### WHAT THE TASK ASKS
Would you give the entries below again in full, exactly as they stand?

### PROVIDED RECORDS
(** The statement [element.getRoot().clean = false], which every builder
    of the source ends with. *)
Definition invalidate (element : loc) : M unit :=
  let* root := getRoot element in
  write_clean root false.

(** Reading [element.getRoot().clean]. *)
Definition read_clean (element : loc) : M bool :=
  let* root := getRoot element in
  let* m := as_StateMachine root in
  ret (clean m).

(** Running a computation for its result only. *)
Definition query {A} (c : M A) (w : World) : option A := fst <$> c w.

(** ** Region *)

(** [this.parent.regions.push(this)]: only a [State] and a [StateMachine]
    have a [regions] array. *)
Definition push_region (parent r : loc) : M unit :=
  let* o := lookup_obj parent in
  match o with
  | OStateMachine m =>
      store_obj parent (OStateMachine (set_sm_regions (sm_regions m ++ [r]) m))
  | OVertex v =>
      match v_class v with
      | IsState f =>
          store_obj parent
            (OVertex (set_v_class (IsState (set_regions (regions f ++ [r]) f)) v))
      | _ => throw
      end
  | _ => throw
  end.

(** [new Region(name, parent)] *)
Definition Region_new (name : string) (parent : loc) : M loc :=
  let* qn := NamedElement_init name parent in
  let* this := alloc (λ _, ORegion (mkRegion name parent qn [])) in
  push_region parent this ;;
  invalidate this ;;
  ret this.

Definition Region_defaultName : string := "default".
(** * MapLibre tile benchmark: a model of [js/bench/decode.ts] and of the
    [Feature] class it consumes

    The development follows the two source files:

    - [Js]          the JavaScript built-ins the code relies on (numbers,
                    [Number], [split], [Object.keys], [sort], [indexOf],
                    [splice], [JSON.stringify], the [console] object);
    - [Feature]     [Feature.loadGeometry] and [Feature.toGeoJSON];
    - [Bench]       [load], [validate], [runSuite] and [runSuites] of the
                    benchmark script, written in a small monad for the
                    process effects (console output, [process.exit],
                    uncaught exceptions).

    Strings are sequences of one-byte code units; on such strings the order
    used by [Array.prototype.sort] (UTF-16 code units) is the order of
    [String.compare]. *)

From Stdlib Require Import ZArith QArith Qcanon Ascii String List Lia.
From stdpp Require Import base option list gmap strings sorting pretty.

Local Open Scope string_scope.
Local Open Scope Z_scope.

(* ================================================================== *)
(** * JavaScript built-ins *)
(* ================================================================== *)

Module Js.

(** ** Numbers

    A finite number carries the exact rational value of the IEEE-754 double,
    as a reduced fraction; the sign of zero is not tracked ([0 === -0] in
    JavaScript). *)
Inductive JsNumber :=
  | NaN
  | Infinity (negative : bool)
  | Finite (q : Q).

Definition of_Z (z : Z) : JsNumber := Finite (inject_Z z).

(** [q * 2^e] for any integer [e]. *)
Definition scale2 (m : Z) (e : Z) : Q :=
  if 0 <=? e then inject_Z (m * 2 ^ e)
  else Qred (Qmake m (Z.to_pos (2 ^ (- e)))).
Lemma engine_erase_ok k e e' :
  engine_ok e -> engine_erase k e = Ok e' -> engine_ok e'.
Proof.
  intros [Hb [t Ht] Hi]. unfold engine_erase.
  destruct (e_items e !! k) as [w|] eqn:Hl; [|done]. intros [= <-].
  destruct (Hi _ _ Hl) as [_ Hw].
  destruct (in_range_finite _ _ _ Hb Hw) as [q ->].
  split; simpl; [done| |].
  - rewrite Ht. unfold fsub. simpl. eauto.
  - intros k' w' Hk'. apply lookup_delete_Some in Hk' as [_ Hk']. by apply Hi.
Qed.

Lemma engine_sample_ok e : engine_ok e -> engine_ok (snd (engine_sample e)).
Proof.
  intros [Hb Ht Hi]. unfold engine_sample. case_decide; simpl; by split.
Qed.

Lemma effect_ok m args e : engine_ok e -> engine_ok (effect m args e).
Proof.
  intros Hok. unfold effect.
  destruct (invoke m args e) as [[v e']|x] eqn:Hinv; [|done].
  unfold invoke in Hinv.
  repeat case_match; simplify_eq; try done;
    eauto using engine_insert_ok, engine_set_weight_ok, engine_erase_ok.
  match goal with
  | Hs : engine_sample e = _ |- _ =>
      pose proof (engine_sample_ok e Hok) as Hc; by rewrite Hs in Hc
  end.
Qed.

Lemma sample_times_ok n e : engine_ok e -> engine_ok (sample_times n e).
Proof.
  revert e. induction n as [|n IH]; intros e Hok; simpl; [done|].
  by apply IH, engine_sample_ok.
Qed.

### REPLY
(** The statement [element.getRoot().clean = false], which every builder
    of the source ends with. *)
Definition invalidate (element : loc) : M unit :=
  let* root := getRoot element in
  write_clean root false.

(** Reading [element.getRoot().clean]. *)
Definition read_clean (element : loc) : M bool :=
  let* root := getRoot element in
  let* m := as_StateMachine root in
  ret (clean m).

(** Running a computation for its result only. *)
Definition query {A} (c : M A) (w : World) : option A := fst <$> c w.

(** ** Region *)

(** [this.parent.regions.push(this)]: only a [State] and a [StateMachine]
    have a [regions] array. *)
Definition push_region (parent r : loc) : M unit :=
  let* o := lookup_obj parent in
  match o with
  | OStateMachine m =>
      store_obj parent (OStateMachine (set_sm_regions (sm_regions m ++ [r]) m))
  | OVertex v =>
      match v_class v with
      | IsState f =>
          store_obj parent
            (OVertex (set_v_class (IsState (set_regions (regions f ++ [r]) f)) v))
      | _ => throw
      end
  | _ => throw
  end.

(** [new Region(name, parent)] *)
Definition Region_new (name : string) (parent : loc) : M loc :=
  let* qn := NamedElement_init name parent in
  let* this := alloc (λ _, ORegion (mkRegion name parent qn [])) in
  push_region parent this ;;
  invalidate this ;;
  ret this.

Definition Region_defaultName : string := "default".
(** * MapLibre tile benchmark: a model of [js/bench/decode.ts] and of the
    [Feature] class it consumes

    The development follows the two source files:

    - [Js]          the JavaScript built-ins the code relies on (numbers,
                    [Number], [split], [Object.keys], [sort], [indexOf],
                    [splice], [JSON.stringify], the [console] object);
    - [Feature]     [Feature.loadGeometry] and [Feature.toGeoJSON];
    - [Bench]       [load], [validate], [runSuite] and [runSuites] of the
                    benchmark script, written in a small monad for the
                    process effects (console output, [process.exit],
                    uncaught exceptions).

    Strings are sequences of one-byte code units; on such strings the order
    used by [Array.prototype.sort] (UTF-16 code units) is the order of
    [String.compare]. *)

From Stdlib Require Import ZArith QArith Qcanon Ascii String List Lia.
From stdpp Require Import base option list gmap strings sorting pretty.

Local Open Scope string_scope.
Local Open Scope Z_scope.

(* ================================================================== *)
(** * JavaScript built-ins *)
(* ================================================================== *)

Module Js.

(** ** Numbers

    A finite number carries the exact rational value of the IEEE-754 double,
    as a reduced fraction; the sign of zero is not tracked ([0 === -0] in
    JavaScript). *)
Inductive JsNumber :=
  | NaN
  | Infinity (negative : bool)
  | Finite (q : Q).

Definition of_Z (z : Z) : JsNumber := Finite (inject_Z z).

(** [q * 2^e] for any integer [e]. *)
Definition scale2 (m : Z) (e : Z) : Q :=
  if 0 <=? e then inject_Z (m * 2 ^ e)
  else Qred (Qmake m (Z.to_pos (2 ^ (- e)))).
Lemma engine_erase_ok k e e' :
  engine_ok e -> engine_erase k e = Ok e' -> engine_ok e'.
Proof.
  intros [Hb [t Ht] Hi]. unfold engine_erase.
  destruct (e_items e !! k) as [w|] eqn:Hl; [|done]. intros [= <-].
  destruct (Hi _ _ Hl) as [_ Hw].
  destruct (in_range_finite _ _ _ Hb Hw) as [q ->].
  split; simpl; [done| |].
  - rewrite Ht. unfold fsub. simpl. eauto.
  - intros k' w' Hk'. apply lookup_delete_Some in Hk' as [_ Hk']. by apply Hi.
Qed.

Lemma engine_sample_ok e : engine_ok e -> engine_ok (snd (engine_sample e)).
Proof.
  intros [Hb Ht Hi]. unfold engine_sample. case_decide; simpl; by split.
Qed.

Lemma effect_ok m args e : engine_ok e -> engine_ok (effect m args e).
Proof.
  intros Hok. unfold effect.
  destruct (invoke m args e) as [[v e']|x] eqn:Hinv; [|done].
  unfold invoke in Hinv.
  repeat case_match; simplify_eq; try done;
    eauto using engine_insert_ok, engine_set_weight_ok, engine_erase_ok.
  match goal with
  | Hs : engine_sample e = _ |- _ =>
      pose proof (engine_sample_ok e Hok) as Hc; by rewrite Hs in Hc
  end.
Qed.

Lemma sample_times_ok n e : engine_ok e -> engine_ok (sample_times n e).
Proof.
  revert e. induction n as [|n IH]; intros e Hok; simpl; [done|].
  by apply IH, engine_sample_ok.
Qed.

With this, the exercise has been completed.